I ended up having an a long week again at work, finishing around the 6pm mark on an evening, I am so pleased the weather wasn't hot otherwise I would have been annoyed to have spent the full week stuck inside missing out on the sun therapy my body craves.

It is hard to explain pain and how wearing it is.  I know I have said many times but before I was finally diagnosed and suffered what I didn't realise was pleurisy for all those years I was terrified of getting into my 60's and 70's having to cope with the pain every 3 months.  Hubby has a touch of arthritis in his toe and when it sets off he has a small sample of what I go through every day.  The biggest difference is he can take an anti-inflammatory and his pain goes, I have to take morphine and hope it goes!

I haven't heard much from my meso circle over the last few weeks and can only hope that all are well, I haven't managed to email many myself and apologise for being lapse in communicating.

My next big decision is whether we still do our cruise in September, this will be my big holiday before I start chemo, not that I have agreed any dates with an oncologist or trial Prof.  I haven't the faintest idea of what I am really doing but know that after the cruise I will be ready to put my body back through whatever it takes to be well again.  I quite like the thought of the trials where they only last a number of weeks instead of taking treatment forever and a day like a Phase I.  Although the other side of me is thinking maybe just take the golden standard again but only do 3 cycles of it instead of the normal 5 or 6, but even 3 can take it out of you.  But then there is the other question, will I be able to have the chemo! Then the fear is what if the golden standard doesn't work then what, and those are the avenues of thought I really don't want to go down.

I would really like to do the cruise, my only true worry is that once we get on board the ship I just can't be bothered to do anything, sometimes when you aren't fit you do have days where you have nothing to give and the effort of trying is too much to ask, you hate yourself for feeling this way but can't do anything about it!

My office window at home looks out onto the front garden and recently I noticed a Song Thrush as a regular visitor.  By chance on Friday I noticed that we had 2 of them and they kept darting into the corner of the garden.  I grab my camera and had to take a shot through the glass, not realising at first that they were feeding a young chick.  Unfortunately the chick ate behind the leaf!  We were going to clean this corner of the garden last weekend, so pleased we didn't.  There's also a little sparrow sitting with dinner in its mouth as well.  I do love it when you see nature at its best.  Which reminds me I haven't managed to see the Deer and her calf, today we went to the fields but no sign of either.

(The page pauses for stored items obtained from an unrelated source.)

(* ===== verification/AppProps.v ===== *)
(** * The application: what it starts is checked, and nothing is left running (proofs about App) *)

From stdpp Require Import base gmap list strings.
From S2P Require Import Prelude Types Wire Samples ConfigTypes Config Control ProofId Store Chain Noir.
From S2P Require Import P2pIdentity Verification P2pBehaviour P2pDriver P2pDriverProps.
From S2P Require Import Lifecycle LifecycleProps App.

Section app_props.
Context `{Multiaddrs, !SwarmTypes, !IdentityLib, !HeightText, !Sha256, !ProstVarint}.

(** A step of the startup: it either returns with [Q], or fails with nothing running. *)
Lemma wp_returns_clean {A} (r : Result A) (Q : A -> Process -> Prop) p :
  clean p -> (forall a, Q a p) -> wp (returns r) Q ends_failing p.
Proof. intros C HQ. apply wp_returns; [|by auto]. intros e _. split; [eauto|done]. Qed.

Lemma P2pService_start_spec w config chain_config p :
  clean p ->
  wp (P2pService_start w config chain_config) (fun _ p' => kept p' /\ handles p' = p2p_tasks) ends_failing p.
Proof.
  intros C. unfold P2pService_start. do 3 (apply wp_bind, wp_returns_clean; [done|]; intros ?).
  case_bool_decide; simpl; [|apply wp_throw; split; eauto].
  apply wp_bind, wp_returns_clean; [done|]. intros _.
  unfold spawn, set_client. apply wp_bind, wp_modify, wp_bind, wp_modify, wp_bind, wp_modify. simpl.
  destruct C as [K E].
  assert (kept (mkProcess ({[WorkerTask]} ∪ ({[DriverTask]} ∪ handles p)) true
     ((log p ++ [Spawned DriverTask]) ++ [Spawned WorkerTask]))) as K'.
  { assert (kept (mkProcess ({[DriverTask]} ∪ handles p) true (log p ++ [Spawned DriverTask]))) as K1
      by (apply kept_spawn; set_solver).
    refine (kept_spawn WorkerTask _ true K1 _). simpl. set_solver. }
  assert ({[WorkerTask]} ∪ ({[DriverTask]} ∪ handles p) = p2p_tasks) as E' by set_solver.
  assert (forall e, wp (_ ← P2pService_abort_and_join; fail e : procM unit)
    (fun _ p' => kept p' /\ handles p' = p2p_tasks) ends_failing
    (mkProcess ({[WorkerTask]} ∪ ({[DriverTask]} ∪ handles p)) true
     ((log p ++ [Spawned DriverTask]) ++ [Spawned WorkerTask]))) as D.
  { intros e. apply wp_bind. eapply wp_mono; [eapply sweeps_clean;
      [apply closes_sweeps, closes_p2p_abort|done|simpl; by rewrite E']|].
    intros [] p' C. apply wp_throw. split; [eauto|done]. }
  destruct (ps_ready w) as [[[]|e]|]; [by apply wp_ret|apply D..].
Qed.

(** The tasks after the listener's startup. *)
Definition after_startup (p2p : bool) (r : Result ListenerStartup) (p : Process) : Prop :=
  kept p /\ match r with
  | Ok Started => handles p = tasks_of (mkComponents p2p true false false)
  | Ok Disabled => handles p = tasks_of (mkComponents p2p false false false)
  | Ok (StartupVerificationTask _) =>
      handles p ⊆ tasks_of (mkComponents p2p false false false) /\ VerificationTask ∈ handles p
  | _ => handles p ⊆ tasks_of (mkComponents p2p false false false)
  end.

Lemma tasks_spawn_listener p2p :
  {[ListenerTask]} ∪ tasks_of (mkComponents p2p false false false) = tasks_of (mkComponents p2p true false false).
Proof.
  apply set_eq. intros t. rewrite elem_of_union, elem_of_singleton, !elem_of_tasks.
  destruct t; simpl; intuition congruence.
Qed.

Lemma listener_absent p2p rpc sub : ListenerTask ∉ tasks_of (mkComponents p2p false rpc sub).
Proof. by rewrite elem_of_tasks. Qed.

Lemma drop_start_spec b http chain_config p (X : Interrupt -> Process -> Prop) :
  kept p -> ListenerTask ∉ handles p ->
  wp (drop_start b http chain_config) (fun _ p' => kept p' /\ handles p' = handles p) X p.
Proof.
  intros K Hn. unfold drop_start. destruct (b && _); simpl; [|by apply wp_ret].
  apply wp_bind, wp_modify. unfold drop_task.
  apply wp_bind, wp_has_handle. rewrite bool_decide_true by (simpl; set_solver). apply wp_modify. simpl.
  split; [|set_solver].
  refine (kept_ended (DropAborted ListenerTask) ListenerTask _ _ _ (kept_spawn _ _ (client p) K Hn) _);
    [unfold ended_by; auto|simpl; set_solver].
Qed.

Lemma start_listener_spec path enabled chain_config p2p e p :
  runs_exactly (mkComponents p2p false false false) p ->
  match e with
  | P2pEnds _ _ _ => p2p
  | ControlEnds l _ _ => bool_decide (is_Some (wait_for_shutdown l path))
  | _ => true
  end = true ->
  wp (try_ (start_listener path enabled chain_config p2p e))
    (fun r p' => after_startup p2p r p' /\ (enabled = false -> r = Ok Disabled)
       /\ (enabled = true -> r <> Ok Disabled)) (fun _ _ => False) p.
Proof.
  intros [K E] He. assert (ListenerTask ∉ handles p) as Hn by (rewrite E; apply listener_absent).
  assert (forall t, runs (mkComponents p2p false false false) t = true -> t ∈ handles p) as R
    by (intros; by rewrite E, elem_of_tasks).
  assert (wp (start_listener path enabled chain_config p2p e)
    (fun r p' => after_startup p2p (Ok r) p' /\ (enabled = false -> r = Disabled)
       /\ (enabled = true -> r <> Disabled))
    (fun i p' => enabled = true /\ exists e, i = Failing e /\ after_startup p2p (Err e) p') p) as W.
  2: { unfold wp, try_ in *. destruct (start_listener path enabled chain_config p2p e p) as [[r|i] p'].
       - destruct W as (A&D1&D2). split; [done|]. split; [intros; f_equal; auto|]. intros En [= Er]. by apply D2.
       - destruct W as (->&x&->&A). done. }
  destruct enabled; simpl; [|apply wp_ret; by repeat split].
  assert (forall b http (r : Result unit), wp (_ ← drop_start b http chain_config; mret (StartupShutdown r))
    (fun r p' => after_startup p2p (Ok r) p' /\ (true = false -> r = Disabled) /\ (true = true -> r <> Disabled))
    (fun i p' => true = true /\ exists e, i = Failing e /\ after_startup p2p (Err e) p') p) as D.
  { intros b http r. apply wp_bind. eapply wp_mono; [by apply drop_start_spec|]. intros [] p' [K' E'].
    apply wp_ret. split; [|done]. split; [done|]. by rewrite E', E. }
  destruct e as [c rd en|l http b|r http b|e http b|r http b].
  - unfold PulsarListener_start. apply wp_bind, wp_bind, wp_returns.
    + intros x _. split; [done|]. exists x. split; [done|]. split; [done|]. by rewrite E.
    + intros _ _. apply wp_bind, wp_modify.
      pose proof (kept_spawn ListenerTask p (client p) K Hn) as K1.
      destruct rd as [[]|].
      * apply wp_ret, wp_ret. split; [|done]. split; [done|]. simpl. rewrite E. apply tasks_spawn_listener.
      * apply wp_bind, wp_modify.
        assert (forall x, after_startup p2p (Err x) (mkProcess (({[ListenerTask]} ∪ handles p) ∖ {[ListenerTask]})
          (client p) ((log p ++ [Spawned ListenerTask]) ++ [Joined ListenerTask]))) as D'.
        { intros x. split; [|simpl; set_solver].
          refine (kept_ended (Joined ListenerTask) ListenerTask _ _ _ K1 _); [unfold ended_by; auto|simpl; set_solver]. }
        destruct en as [[[]|x]|x]; apply wp_throw; (split; [done|]); eexists; (split; [done|]); apply D'.
  - apply bool_decide_eq_true in He as [r Hr]. apply wp_bind.
    unfold control_shutdown. rewrite Hr. apply wp_ret, D.
  - apply D.
  - subst p2p. unfold wait_for_component, P2pService_wait_for_exit.
    apply wp_bind, wp_bind, wp_has_handle, wp_bind, wp_has_handle. rewrite !bool_decide_true by by apply R. simpl.
    destruct e; apply wp_bind, wp_modify, wp_ret, wp_bind;
      (eapply wp_mono; [apply drop_start_spec; [apply kept_ended; unfold ended_by; auto|simpl; set_solver]|]);
      intros [] p' [K' E']; apply wp_ret; (split; [|done]); (split; [done|]); rewrite E'; simpl; set_solver.
  - unfold wait_for_verification_exit. apply wp_bind, wp_bind, wp_has_handle.
    rewrite bool_decide_true by by apply R. simpl. apply wp_ret, wp_bind.
    eapply wp_mono; [by apply drop_start_spec|]. intros [] p' [K' E']. apply wp_ret.
    split; [|done]. split; [done|]. rewrite E'. split; [by rewrite E|]. by apply R.
Qed.

(** A server that is started: its task runs, or nothing has changed. *)
Lemma server_start_spec (b : bool) t (m : procM unit) p :
  (forall (Q : unit -> Process -> Prop) (X : Interrupt -> Process -> Prop),
     (forall e, X (Failing e) p) -> wp (spawn t) Q X p -> wp m Q X p) ->
  kept p -> t ∉ handles p ->
  wp (try_ (when b m)) (fun r p' => kept p' /\
    handles p' = match r with Ok _ => only b {[t]} ∪ handles p | Err _ => handles p end) (fun _ _ => False) p.
Proof.
  intros Hm K Hn. destruct b; simpl.
  - assert (wp m (fun _ p' => kept p' /\ handles p' = {[t]} ∪ handles p)
      (fun i p' => (exists e, i = Failing e) /\ p' = p) p) as W
      by (apply Hm; [eauto|]; apply wp_modify; split; [by apply kept_spawn|done]).
    unfold wp, try_ in *. destruct (m p) as [[[]|i] p']; [done|]. by destruct W as [[e ->] ->].
  - split; [done|]. unfold only. by rewrite union_empty_l_L.
Qed.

I think I shocked hubby because the sky was grey and the breeze here was strong and I said right I'll have a shower (lazy morning in my dressing gown till 10 am) then we'll go for a wander.  Funny how Lexi knew what I meant because as soon as I came back down stairs she was leading me into the utility room to get my boots, hat and gloves (dog ones) and started singing (German Shepherds do this when they are excited).  Bear and her seem to enjoy the walk more when I go with them than when they just go with hubby

Well that's all for tonight, I am due a flat out on the sofa, its already 8.15 and I have no idea where the evening has gone.

Till I write again I do hope that everyone with this miserable cancer is having a good weekend, that those who care and love us have some time off from worrying and mostly that our miserable meso stops dead and stays that way.

1 comment:

amanda said...

hi Jan,
after our day out yesterday, Ray shattered today, in quite a bit more pain these last few days. As you say it is so debilitating, dealing with the pain takes up all of his energy, so he has gone back to bed this afternoon.